WHAT YOU ARE ASKED TO DO: Scan the entries below. Report each line where the string "simpl" occurs.

(THE DATA)

Lemma collect_man_loop_frame proj fl : forall w0 l,
  Forall (fun f => is_file w0 f = true) fl ->
  exists new r,
    for_each fl (_collect_man_body proj) (with_man_pages w0 l)
    = (r, with_man_pages w0 (l ++ new))
    /\ Forall collector_entry new.
Proof.
  induction fl as [|f fl IH]; intros w0 l Hfiles; simpl.
  - exists [], (Ok tt). by rewrite app_nil_r.
  - inversion Hfiles as [|? ? Hf Hfiles']; subst.
    unfold bind at 1. rewrite collect_man_body_run by done.
    change (man_name_of (with_man_pages w0 l) f) with (man_name_of w0 f).
    destruct (man_name_of w0 f) as [X|] eqn:HX; [|by apply IH].
    destruct (path2doc proj (PathOps.to_str f)) as [[|c d]|].
    + exists [], (Raise AssertionError). by rewrite app_nil_r.
    + rewrite with_man_pages_twice. simpl man_pages.
      destruct (IH w0 (l ++ [(String c d, X, EmptyString, [author], 3%Z)])%list
                  Hfiles') as (new & r & Hrun & Hnew).
      exists ((String c d, X, EmptyString, [author], 3%Z) :: new), r.
      rewrite Hrun, <- app_assoc. split; [done|].
      constructor; [|done]. exists (String c d), X.
      split_and!; [done|done|]. by eapply man_name_of_nonempty.
    + exists [], (Raise AssertionError). by rewrite app_nil_r.
Qed.

(** X1: whether the collector returns or stops at the assertion, it has
    changed nothing but [man_pages]; the list holds what it held,
    followed by what was appended, and every appended entry is well
    formed: a docname and a name that are not empty, no description, the
    one author, section 3. *)
Theorem collect_man_append_only app config w :
  exists new r,
    _collect_man app config w
    = (r, with_man_pages w (man_pages w ++ new))
    /\ Forall collector_entry new.
Proof.
  pose proof (collect_man_loop_frame
                (new_Project app (srcdir app) (source_suffix config))
                (rst_files w (PathOps.of_str (srcdir app)))
                w (man_pages w)) as H.
  rewrite with_man_pages_same in H. apply H.
  eapply Forall_impl; [apply rst_files_are_rst|]. by intros f [Hf _].
Qed.

(** ** The collector run again *)

Lemma collect_man_ok app config w :
  all_resolve w (new_Project app (srcdir app) (source_suffix config))
    (rst_files w (PathOps.of_str (srcdir app))) ->
  _collect_man app config w
  = (Ok tt,
     with_man_pages w
       (man_pages w
        ++ flat_map
             (man_page_contribution w
                (new_Project app (srcdir app) (source_suffix config)))
             (rglob w (PathOps.of_str (srcdir app))))).
Proof.
  intros Hres. rewrite collect_man_unfold.
  pose proof (collect_man_loop_ok _ _ w (man_pages w)
                (rst_files_are_rst w _) Hres) as Hrun.
  rewrite with_man_pages_same in Hrun. rewrite Hrun.
  unfold rst_files. by rewrite flat_map_contribution_rst.
Qed.
(** * monad-selector: the Maybe and Result containers and their selector wrappers

    A shallow embedding of [src/maybe.ts], [src/result.ts],
    [src/maybe-selector.ts] and [src/result-selector.ts].

    Modelling choices.
    - JavaScript values are a first-order datatype [value].  An object is
      the finite map of its own enumerable properties ([gmap string value]);
      property order and prototype chains are not represented.
    - The function literals that the four constructors store in the objects
      they return are defunctionalised: [JustFn a MaybeOps.map] is the
      closure [f => Maybe(f(a))] created by the call [Just(a)].  The meaning
      of every such closure is given by [call].
    - Callbacks handed to the library ([f] in [map(f)], the selector
      factory) are Rocq functions in the monad [M]: they may read and change
      an arbitrary caller-owned world [W] and may throw.
    - Values are compared structurally; object identity is not represented.
      Numbers are integers: the library does no arithmetic.
    - An error object has a name and a message and a function has no
      property at all: an [Error] or a function to which the caller added
      an [isNothing] or [isOk] property, and an object that inherits one,
      cannot be written here.  The laws on which values the type tests
      recognise are therefore stated for objects of own data properties
      and for the results of the library's constructors and wrappers. *)

From stdpp Require Import base strings gmap fin_maps pretty.

Set Warnings "-register-all".

(** ** Values *)

(** The operation names of [interface MaybeOps<A>]. *)
Module MaybeOps.
Inductive t := flatMap | forEach | get | join | map | use.

(** The property under which the operation is stored. *)
Definition key (m : t) : string :=
  match m with
  | flatMap => "flatMap"
  | forEach => "forEach"
  | get => "get"
  | join => "join"
  | map => "map"
  | use => "use"
  end.
End MaybeOps.

(** The operation names of [interface ResultOps<A>]. *)
Module ResultOps.
Inductive t :=
  flatMap | forEach | get | getError | getValue | join | map | use.

(** The property under which the operation is stored. *)
Definition key (m : t) : string :=
  match m with
  | flatMap => "flatMap"
  | forEach => "forEach"
  | get => "get"
  | getError => "getError"
  | getValue => "getValue"
  | join => "join"
  | map => "map"
  | use => "use"
  end.
End ResultOps.

(** A function value: one of the arrow functions written in the bodies of
    [Nothing], [Just], [Err] and [Ok], together with the variable it
    captured, or a function of the caller's. *)
Inductive closure (V : Type) : Type :=
| NothingFn (m : MaybeOps.t)
| JustFn (a : V) (m : MaybeOps.t)
| ErrFn (e : V) (m : ResultOps.t)
| OkFn (a : V) (m : ResultOps.t)
| HostFn (id : nat).
Arguments NothingFn {V} m.
Arguments JustFn {V} a m.
Arguments ErrFn {V} e m.
Arguments OkFn {V} a m.
Arguments HostFn {V} id.

Inductive value : Type :=
| VUndefined
| VNull
| VBool (b : bool)
| VNum (n : Z)
| VStr (s : string)
| VError (name message : string)
| VObj (props : gmap string value)
| VFun (c : closure value).

(** [new Error(message)] and [new TypeError(message)]. *)
Definition Error (message : string) : value := VError "Error" message.
Definition TypeError (message : string) : value := VError "TypeError" message.

(** [v instanceof Error]: every error object, whatever its constructor. *)
Definition instanceof_Error (v : value) : bool :=
  match v with
  | VError _ _ => true
  | _ => false
  end.

(** [v === undefined || v === null]. *)
Definition is_nullish (v : value) : bool :=
  match v with
  | VUndefined | VNull => true
  | _ => false
  end.

(** The own enumerable properties copied by an object spread [{...v}]:
    those of an object, the indexed characters of a string, and nothing for
    every other value ([null] and [undefined] included). *)
Definition string_props (s : string) : gmap string value :=
  list_to_map
    (imap (fun i c => (pretty i, VStr (String c EmptyString)))
          (String.list_ascii_of_string s)).

(** An array index: a non-empty string of decimal digits. *)
Definition is_digit (c : Ascii.ascii) : bool :=
  (48 <=? Ascii.nat_of_ascii c)%nat && (Ascii.nat_of_ascii c <=? 57)%nat.

Definition is_index (k : string) : bool :=
  match k with
  | EmptyString => false
  | _ => forallb is_digit (String.list_ascii_of_string k)
  end.

Definition own_enumerable (v : value) : gmap string value :=
  match v with
  | VObj props => props
  | VStr s => string_props s
  | _ => ∅
  end.

(** The own property [k] of [o], if it has one. *)
Definition tag (k : string) (o : value) : option value :=
  own_enumerable o !! k.

(** [{ ...result, ...sel }]: the properties of [sel] win on a common key. *)
Definition spread (result sel : value) : value :=
  VObj (own_enumerable sel ∪ own_enumerable result).

(** ** Computations *)

Inductive outcome (A : Type) : Type :=
| Ret (a : A)
| Throw (exn : value).
Arguments Ret {A} a.
Arguments Throw {A} exn.

Section Model.
Context {W : Type}.
(** C7: when construction throws on the tick that first sees the library
    global, that tick clears the first timer and installs no other, the
    promise is rejected with the initialization error, an [Error] whose
    message is the fixed prefix of the source followed by the message of
    the error that was thrown, and from then on the call owns no timer:
    the second polling phase never starts, whatever happens next, and the
    rejection stays. *)
Theorem C7_construction_throws w h c cl message es :
  consistent w →
  timers w !! h = Some (CheckInterval c) →
  closure_of c w = Some cl →
  truthy (window w !! "GGBApplet") = true →
  instantiate (window w !! "GGBApplet") (cl_params cl) (cl_containerId cl)
    = Some message →
  let w' := step (Tick h) w in
  timers w' = delete h (timers w)
  ∧ promise c w' = Failed (ErrorObj ("❌ GeoGebra 初始化失败: " +:+ message))
  ∧ owned c (timers (run es w')) = ∅
  ∧ (∀ h', timers (run es w') !! h' ≠ Some (OnLoaded c))
  ∧ promise c (run es w')
    = Failed (ErrorObj ("❌ GeoGebra 初始化失败: " +:+ message))
  ∧ settlements c (run es w') = 1.
Proof.
  intros Hw Ht Hcl Hlib Hthrow w'.
  destruct (init_failure_settles h c cl message w Hw Ht Hcl Hlib Hthrow)
    as (Hp & _ & Htimers).
  fold w' in Hp, Htimers.
  assert (consistent w') as Hw' by by apply step_consistent.
  pose proof (settled_forever es w' c _ Hw' Hp) as Hes.
  destruct (promise_in_phase _ _ _ Hp) as [Hpromise _].
  destruct (promise_in_phase _ _ _ Hes) as [Hpromise' Hcount'].
  destruct Hes as (k & _ & _ & _ & Howned).
  repeat split; try done.
  intros h' Hh'.
  assert (owned c (timers (run es w')) !! h' = Some (OnLoaded c)) as E
    by by apply owned_lookup.
  by rewrite Howned in E.
Qed.

Lemma C7_construction_throws_witness :
  timers (step (Tick 0) demoBroken) = delete 0 (timers demoBroken)
  ∧ promise 0 (step (Tick 0) demoBroken)
    = Failed (ErrorObj "❌ GeoGebra 初始化失败: boom")
  ∧ owned 0 (timers (run [Tick 0; Tick 1] (step (Tick 0) demoBroken))) = ∅
  ∧ (∀ h', timers (run [Tick 0; Tick 1] (step (Tick 0) demoBroken)) !! h'
           ≠ Some (OnLoaded 0))
  ∧ promise 0 (run [Tick 0; Tick 1] (step (Tick 0) demoBroken))
    = Failed (ErrorObj "❌ GeoGebra 初始化失败: boom")
  ∧ settlements 0 (run [Tick 0; Tick 1] (step (Tick 0) demoBroken)) = 1.
Proof.
  apply (C7_construction_throws demoBroken 0 0
           (mkClosure 0 "box" "derivative.ggb"
              (mkParamsFor demoLocation "derivative.ggb" false) 1)
           "boom" [Tick 0; Tick 1]).
  - apply run_consistent, load_consistent, page_consistent.
  - vm_compute. reflexivity.
  - vm_compute. reflexivity.
  - vm_compute. reflexivity.
  - vm_compute. reflexivity.
Defined.
(** One turn of the review loop on a non-empty list. *)
Lemma review_loop_turn (human : list (PromptAnswer * PromptAnswer))
      (d f : PromptAnswer) (c : CompanyReviewItem)
      (cs : list CompanyReviewItem) (st : LoopState) :
  let response := response_to (d, f) in
  let sent := responses st ++ [response] in
  let resumed := scan_resumed (agent sent) (stepCount st) in
  review_loop agent ((d, f) :: human) (Some (c :: cs)) st
  = review_loop agent human (snd resumed)
      {| stepCount := fst resumed;
         lastApprovedCompanies :=
           match response with
           | Approve => Some (c :: cs)
           | Reject _ => lastApprovedCompanies st
           end;
         responses := sent |}.
Proof.
  cbn [review_loop]. unfold response_to. cbn [fst snd].
  rewrite (prompt_ignores_companies (c :: cs)).
  destruct (scan_resumed _ _) as [steps next]. cbn [fst snd].
  do 2 f_equal. unfold hitlResponse_of.
  by destruct (approved (promptUserForReview [] d f)).
Qed.

(** The loop only adds responses. *)
Lemma review_loop_responses (human : list (PromptAnswer * PromptAnswer))
      (pending : option (list CompanyReviewItem)) (st : LoopState) :
  exists more,
    responses (end_state (review_loop agent human pending st))
    = responses st ++ more.
Proof.
  revert pending st. induction human as [|[d f] later IH]; intros pending st.
  - exists []. rewrite app_nil_r. by destruct pending as [[|c cs]|].
  - destruct pending as [[|c cs]|];
      try (exists []; by rewrite app_nil_r).
    rewrite review_loop_turn. cbv zeta.
    match goal with
    | |- context [review_loop agent later ?next ?s] =>
        destruct (IH next s) as [more Hmore]
    end.
    rewrite Hmore. cbn [responses]. rewrite <- app_assoc. by eexists.
Qed.

(** A list once recorded as approved is only replaced by another
    list. *)
Lemma review_loop_keeps_some (human : list (PromptAnswer * PromptAnswer))
      (pending : option (list CompanyReviewItem)) (st : LoopState) :
  is_Some (lastApprovedCompanies st) ->
  is_Some (lastApprovedCompanies
             (end_state (review_loop agent human pending st))).
Proof.
  revert pending st. induction human as [|[d f] later IH];
    intros pending st Hst.
  - by destruct pending as [[|c cs]|].
  - destruct pending as [[|c cs]|]; try done.
    rewrite review_loop_turn. cbv zeta. apply IH.
    cbn [lastApprovedCompanies]. by destruct (response_to (d, f)).
Qed.

(** Answers that are not approvals leave the recorded list alone. *)
Lemma review_loop_rejections (human : list (PromptAnswer * PromptAnswer))
      (pending : option (list CompanyReviewItem)) (st : LoopState) :
  Forall (λ answer, response_to answer ≠ Approve) human ->
  lastApprovedCompanies (end_state (review_loop agent human pending st))
  = lastApprovedCompanies st.
Proof.
  intros Hrej. revert pending st.
  induction Hrej as [|[d f] later Hd _ IH]; intros pending st.
  - by destruct pending as [[|c cs]|].
  - destruct pending as [[|c cs]|]; try done.
    rewrite review_loop_turn. cbv zeta. rewrite IH.
    cbn [lastApprovedCompanies]. by destruct (response_to (d, f)).
Qed.

(** The lists shown after the first answer are those of the loop that
    goes on after it. *)
Lemma shown_before_turn (human : list (PromptAnswer * PromptAnswer))
      (d f : PromptAnswer) (pending : option (list CompanyReviewItem))
      (st st' : LoopState) (i : nat) :
  responses st' = responses st ++ [response_to (d, f)] ->
  shown_before agent st pending ((d, f) :: human) (S i)
  = shown_before agent st'
      (snd (scan_resumed (agent (responses st')) (stepCount st)))
      human i.
Proof.
  intros Hst'. unfold shown_before. cbn [take fmap list_fmap].
  destruct i as [|i].
  - cbn [take fmap list_fmap]. rewrite Hst'. apply scan_resumed_snd.
  - rewrite Hst', <- app_assoc. done.
Qed.

End LoopFacts.

(** C5: whenever the human cancels the review prompt, at the
    approve/revise selection or at the feedback text after choosing
    revise, the decision is {approved: true}; the review loop then sends
    the approve response to the agent, records the list that was on
    display as the approved one, and goes on with the resumed stream:
    the responses delivered to the agent begin with those sent before
    and the approval; a list stays recorded as approved, and it is the
    list on display unless a later answer approves another one; when the
    resumed stream ends without another interrupt the loop ends in the
    state holding the approval and the list on display, and when it is
    interrupted again that state waits for the next answer. *)
Theorem aborted_review_is_implicit_approval
        (agent : list Review.HitlResponse -> list Review.StreamEvent)
        (human : list (Review.PromptAnswer * Review.PromptAnswer))
        (st : Review.LoopState)
        (c : Review.CompanyReviewItem) (cs : list Review.CompanyReviewItem)
        (answer : Review.PromptAnswer) :
  let companies := c :: cs in
  let sent := Review.responses st ++ [Review.Approve] in
  let resumed := Review.scan_resumed (agent sent) (Review.stepCount st) in
  let approved_state :=
    {| Review.stepCount := fst resumed;
       Review.lastApprovedCompanies := Some companies;
       Review.responses := sent |} in
  let proceeds decision feedbackAnswer :=
    let outcome :=
      Review.review_loop agent ((decision, feedbackAnswer) :: human)
                         (Some companies) st in
    outcome = Review.review_loop agent human (snd resumed) approved_state /\
    (exists more,
       Review.responses (Stream.end_state outcome) = sent ++ more) /\
    is_Some (Review.lastApprovedCompanies (Stream.end_state outcome)) /\
    (Forall (λ later, Stream.response_to later ≠ Review.Approve) human ->
     Review.lastApprovedCompanies (Stream.end_state outcome)
     = Some companies) /\
    (snd resumed = None -> outcome = Review.StreamConsumed approved_state) /\
    (forall next, snd resumed = Some next -> human = [] ->
       outcome = Review.AwaitingHuman next approved_state) in
  Review.promptUserForReview companies Review.PromptCancel answer
    = {| Review.approved := true; Review.feedback := None |} /\
  Review.promptUserForReview companies (Review.PromptValue "revise")
                             Review.PromptCancel
    = {| Review.approved := true; Review.feedback := None |} /\
  proceeds Review.PromptCancel answer /\
  proceeds (Review.PromptValue "revise") Review.PromptCancel.
Proof.
  intros companies sent resumed approved_state proceeds.
  split; [reflexivity|]. split; [reflexivity|].
  assert (forall d f, Stream.response_to (d, f) = Review.Approve ->
                      proceeds d f) as Hgo.
  { intros d f Hd. unfold proceeds. cbv zeta. unfold companies.
    rewrite review_loop_turn. cbv zeta. rewrite Hd.
    fold sent. fold resumed. fold companies. fold approved_state.
    split; [reflexivity|]. split; [|split; [|split; [|split]]].
    - apply review_loop_responses.
    - apply review_loop_keeps_some. by eexists.
    - intros Hrej. by rewrite review_loop_rejections.
    - intros ->. by destruct human.
    - intros next Hnext ->. rewrite Hnext.
      pose proof (scan_resumed_interrupt _ _ _ Hnext) as Hne.
      by destruct next. }
  split; apply Hgo; reflexivity.
Qed.

Lemma aborted_review_is_implicit_approval_witness :
  Review.review_loop (λ _, [Review.MessagesEvent])
    [(Review.PromptCancel, Review.PromptCancel)]
    (Some [Samples.acme]) Stream.initial_state
  = Review.StreamConsumed
      {| Review.stepCount := 1;
         Review.lastApprovedCompanies := Some [Samples.acme];
         Review.responses := [Review.Approve] |}.
Proof.
  destruct (aborted_review_is_implicit_approval
              (λ _, [Review.MessagesEvent]) [] Stream.initial_state
              Samples.acme [] Review.PromptCancel)
    as (_ & _ & (_ & _ & _ & _ & Hend & _) & _).
  exact (Hend eq_refl).
Defined.

(** ** runPipeline and its statistics *)

Section PipelineFacts.

Import Pipeline.

Lemma count_success_None (companies : list json) :
  count_success companies = None <-> existsb is_null companies = true.
Proof.
  induction companies as [|c l IH]; cbn; [done|].
  destruct c; cbn; try done;
    try (destruct (count_success l); [split; [done|]|];
         rewrite <- IH; done).
  destruct (field "status" fields) as [[]|];
    (destruct (count_success l); [split; [done|]|]; rewrite <- IH; done).
Qed.

Lemma count_success_Some (companies : list json) (n : nat) :
  count_success companies = Some n ->
  n = length (List.filter has_status_success companies).
Proof.
  revert n. induction companies as [|c l IH]; intros n; cbn.
  - by intros [= <-].
  - destruct (status_is_success c) as [b|] eqn:Hb; [|done].
    destruct (count_success l) as [m|]; [|done].
    intros [= <-]. rewrite (IH m eq_refl).
    assert (has_status_success c = b) as ->.
    { destruct c; cbn in Hb |- *; try congruence.
      destruct (field "status" fields) as [[]|]; congruence. }
    by destruct b.
Qed.

End PipelineFacts.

(End THE DATA)

SOLUTION TO THIS PROBLEM:
  induction fl as [|f fl IH]; intros w0 l Hfiles; simpl.
    + rewrite with_man_pages_twice. simpl man_pages.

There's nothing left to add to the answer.